Below are some entries; write out each one of them exactly.
(Supplied data)
(** The steps a mixer is checked with. *)
Definition mixer_steps (c : LayerCapture) (m : MixerTrace) : list check_step :=
  match m with
  | LinearTrace g =>
      [(lit "in_proj_qkv", gt_in_proj_qkv g, Some (LayerCapture.in_proj_qkv c));
       (lit "conv input (channels-first)", gt_conv_in g, LayerCapture.conv_in c);
       (lit "conv + silu", gt_conv_out g, LayerCapture.conv_out c);
       (lit "in_proj_z", gt_in_proj_z g, Some (LayerCapture.in_proj_z c));
       (lit "in_proj_b", gt_in_proj_b g, Some (LayerCapture.in_proj_b c));
       (lit "in_proj_a", gt_in_proj_a g, Some (LayerCapture.in_proj_a c));
       (lit "q (post-GQA)", gt_q g, LayerCapture.delta_operand c (lit "q"));
       (lit "k (post-GQA)", gt_k g, LayerCapture.delta_operand c (lit "k"));
       (lit "v", gt_v g, LayerCapture.delta_operand c (lit "v"));
       (lit "g (decay)", gt_g g, LayerCapture.delta_operand c (lit "g"));
       (lit "beta (gate)", gt_beta g, LayerCapture.delta_operand c (lit "beta"));
       (lit "delta rule out", gt_delta_out g, LayerCapture.delta_out c);
       (lit "delta rule state", gt_delta_state g, LayerCapture.delta_state c);
       (lit "gated norm", gt_norm g, Some (LayerCapture.mixer_norm c));
       (lit "out_proj", gt_out_proj g, Some (LayerCapture.out_proj c));
       (lit "linear_attn output", gt_out_proj g, Some (LayerCapture.linear_attn c))]
  | FullTrace a =>
      [(lit "q_proj", tr_q_proj a, Some (LayerCapture.q_proj c));
       (lit "q_norm (pre-rope)", tr_q_norm a, Some (LayerCapture.q_norm c));
       (lit "k_proj", tr_k_proj a, Some (LayerCapture.k_proj c));
       (lit "k_norm (pre-rope)", tr_k_norm a, Some (LayerCapture.k_norm c));
       (lit "v_proj", tr_v_proj a, Some (LayerCapture.v_proj c));
       (lit "attn out (post-gate, pre-o_proj)", tr_gated a, Some (LayerCapture.o_proj_in c));
       (lit "o_proj", tr_o_proj a, Some (LayerCapture.o_proj c));
       (lit "self_attn output", tr_o_proj a, Some (LayerCapture.self_attn_out0 c))]
  end.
(End Supplied data)
Completed exercise »
(** The steps a mixer is checked with. *)
Definition mixer_steps (c : LayerCapture) (m : MixerTrace) : list check_step :=
  match m with
  | LinearTrace g =>
      [(lit "in_proj_qkv", gt_in_proj_qkv g, Some (LayerCapture.in_proj_qkv c));
       (lit "conv input (channels-first)", gt_conv_in g, LayerCapture.conv_in c);
       (lit "conv + silu", gt_conv_out g, LayerCapture.conv_out c);
       (lit "in_proj_z", gt_in_proj_z g, Some (LayerCapture.in_proj_z c));
       (lit "in_proj_b", gt_in_proj_b g, Some (LayerCapture.in_proj_b c));
       (lit "in_proj_a", gt_in_proj_a g, Some (LayerCapture.in_proj_a c));
       (lit "q (post-GQA)", gt_q g, LayerCapture.delta_operand c (lit "q"));
       (lit "k (post-GQA)", gt_k g, LayerCapture.delta_operand c (lit "k"));
       (lit "v", gt_v g, LayerCapture.delta_operand c (lit "v"));
       (lit "g (decay)", gt_g g, LayerCapture.delta_operand c (lit "g"));
       (lit "beta (gate)", gt_beta g, LayerCapture.delta_operand c (lit "beta"));
       (lit "delta rule out", gt_delta_out g, LayerCapture.delta_out c);
       (lit "delta rule state", gt_delta_state g, LayerCapture.delta_state c);
       (lit "gated norm", gt_norm g, Some (LayerCapture.mixer_norm c));
       (lit "out_proj", gt_out_proj g, Some (LayerCapture.out_proj c));
       (lit "linear_attn output", gt_out_proj g, Some (LayerCapture.linear_attn c))]
  | FullTrace a =>
      [(lit "q_proj", tr_q_proj a, Some (LayerCapture.q_proj c));
       (lit "q_norm (pre-rope)", tr_q_norm a, Some (LayerCapture.q_norm c));
       (lit "k_proj", tr_k_proj a, Some (LayerCapture.k_proj c));
       (lit "k_norm (pre-rope)", tr_k_norm a, Some (LayerCapture.k_norm c));
       (lit "v_proj", tr_v_proj a, Some (LayerCapture.v_proj c));
       (lit "attn out (post-gate, pre-o_proj)", tr_gated a, Some (LayerCapture.o_proj_in c));
       (lit "o_proj", tr_o_proj a, Some (LayerCapture.o_proj c));
       (lit "self_attn output", tr_o_proj a, Some (LayerCapture.self_attn_out0 c))]
  end.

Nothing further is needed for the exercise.